The American team wanted Clinton to call Yeltsin to urge that he appear in his ads. The request reached Clinton — that much is known — but no one will say whether the call was made. Yet it was not long before Yeltsin finally appeared on the tube. […]

There is no sign here that this was “America […] openly rigging Russia’s elections” in the sense of an actual US Intelligence project. (Granted, if there had been a project, it probably wouldn’t have been admitted in the article.)

There’s also no evidence of a project by Goldman-Sachs, who IIRC had been the main broker in selling off Russian assets to foreign investors. But I wouldn’t rule it out, and if there was one it wouldn’t have been admitted in the article either.

Of course, Maher’s not right either, either mis-informed or lying.

Best I’ve been able to dig up (so far), a bunch of Russian “oligarchs” became entangled with a group of Western “oligarchs” while moving huge amounts of money out of Russia, probably from selling off newly “privatized” state assets to Western investors, as well as profits from those assets.

After the 1998 devaluation, things got confused for a while, then when Mr. Putin had achieved full control he started arresting those “oligarchs” (unless they fled), and retrieving the assets they’d acquired during “privatization”. Those who had gotten assets out of the country joined forces with some Western “oligarchs” and began an ongoing campaign against Putin.
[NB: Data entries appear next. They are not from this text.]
(** The grant of a case whose limits are integers. *)
Lemma a07_grant_of_case raw commit tree now a t granted :
  splits_a07 -> validate_p2_bundle raw commit tree now = Ok a ->
  assoc (u "A07") (p2_grants a) = Some granted -> is_text (json_get (u "expires_at") (cg_value granted)) = true ->
  integral_limits (cg_value granted) ->
  now <= t < moment (p2_expires_at a) -> t + MINUTES_15 < (MAX_ORDINAL + 1) * DAY_US ->
  exists grant, a07_grant a t = Ok grant /\ authorize grant a07_plan commit tree t = Ok tt /\
    gr_expires_at grant = p2_expires_at a /\ gr_journal_id grant = p2_journal_id a /\ gr_journal_sha256 grant = p2_journal_sha256 a.
Proof.
  intros Hsplit Hv Hgranted Htext Hplain Ht Hend.
  destruct (p2_bundle_case _ _ _ _ _ Hv) as (d & grants & value & sha & plan_sha & -> & Hc & Htr & He & Hj & Hju & Hjs & Hjd & _ &
    Hp & Hassoc & (gid & Hgid & Hgu) & Hitems).
  assert (granted = mkCase value sha) as -> by congruence. cbn [cg_value] in Htext, Hplain.
  assert (exists s, json_get (u "expires_at") value = JStr s /\ json_get (u "expires_at") d = JStr s) as (s & Hes & Hed).
  { destruct (json_get (u "expires_at") value) as [| | | |s| |] eqn:E; try discriminate Htext.
    exists s. split; [reflexivity|]. apply py_eq_text_l. rewrite <- E. set (expected := a07_case ++ _) in Hitems.
    exact (items_agree_at _ _ (u "expires_at") (json_get (u "expires_at") d) Hitems (list_elem_of_lookup_2 expected 12%nat _ eq_refl)). }
  rewrite Hj, Hjs, Hed in Hitems. rewrite Hed in He. apply expiry_Ok in He as ((s' & [= <-] & Hf) & (offset & Hoff) & Hmoment).
  assert (DIGEST plan_sha = true) as Hpd.
  { assert (match plan_digest a07_plan with Ok sha => DIGEST sha | Raise _ => false end = true) as E by (vm_compute; reflexivity).
    by rewrite Hp in E. }
  exists (mkGrant gid (p2_journal_id a) (p2_journal_sha256 a) commit tree plan_sha (u "A07") (u "LOCAL_POST") A07_URL
            (p2_expires_at a) 1 15 2097152 (sha256_hex A07_BODY)).
  assert (in_15_minutes t = Ok (t + MINUTES_15)) as Hin
    by (unfold in_15_minutes; rewrite (proj2 (Z.leb_gt _ _)) by lia; reflexivity).
  split; [|split; [|split_and!; reflexivity]].
  - unfold a07_grant. rewrite Hassoc. cbn [expect mbind result_bind cg_value].
    rewrite (a07_document_texts value gid (p2_journal_id a) (p2_journal_sha256 a) commit tree plan_sha s Hplain Hgid Hitems).
    cbn [mbind result_bind]. 
    exact (parse_a07 gid _ _ commit tree plan_sha s (p2_expires_at a) offset t Hsplit Hgu Hju Hjd Hc Htr Hpd Hf Hoff ltac:(lia) Hin).
  - exact (authorize_intro (mkGrant gid (p2_journal_id a) (p2_journal_sha256 a) commit tree plan_sha (u "A07") (u "LOCAL_POST")
      A07_URL (p2_expires_at a) 1 15 2097152 (sha256_hex A07_BODY)) a07_plan t (proj2 Ht) Hp
      eq_refl eq_refl eq_refl eq_refl eq_refl eq_refl a07_body_sha).
Qed.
It’s suspicious that the “elected” government of Ukraine was overthrown by force only a few months after the release of Mikhail Khodorkovsky, who had formerly managed Yukos Oil Company, and challenged Mr. Putin for the 2004 election until he was arrested.

Even more suspicious, in my view, is the fact that the EU refused to recognize Russia’s centuries-old claim to Crimea, rather claiming it to be a part of Ukraine based on a technical transfer within the Soviet Union, under a “ legal system in the Soviet Union [that] was mostly a fiction, but the transfer did occur in accordance with the rules in effect at the time.

Never mind the fact that the legal system wasn’t a complete fiction (quite), it covered internal affairs of the Soviet Union, and was a very weak reed to set against Russia’s centuries-long inclusion of Crimea.

Anyone familiar with the local geopolitics should, IMO, have expected Russia to be prepared to go to any, even nuclear, lengths to retain control of Crimea, as it guards access between the Black Sea and the Don river drainage, as well as the Volga drainage via the Volga-Don Canal.

What I see here is a group of exiled Russian klepto-oligarchs making common cause here with one (or several) block(s) of Western “Oligarchs” to steer the West into a confrontation with Russia that might allow them to seize power. Clinton and her election loss fantasies are only the latest pretext.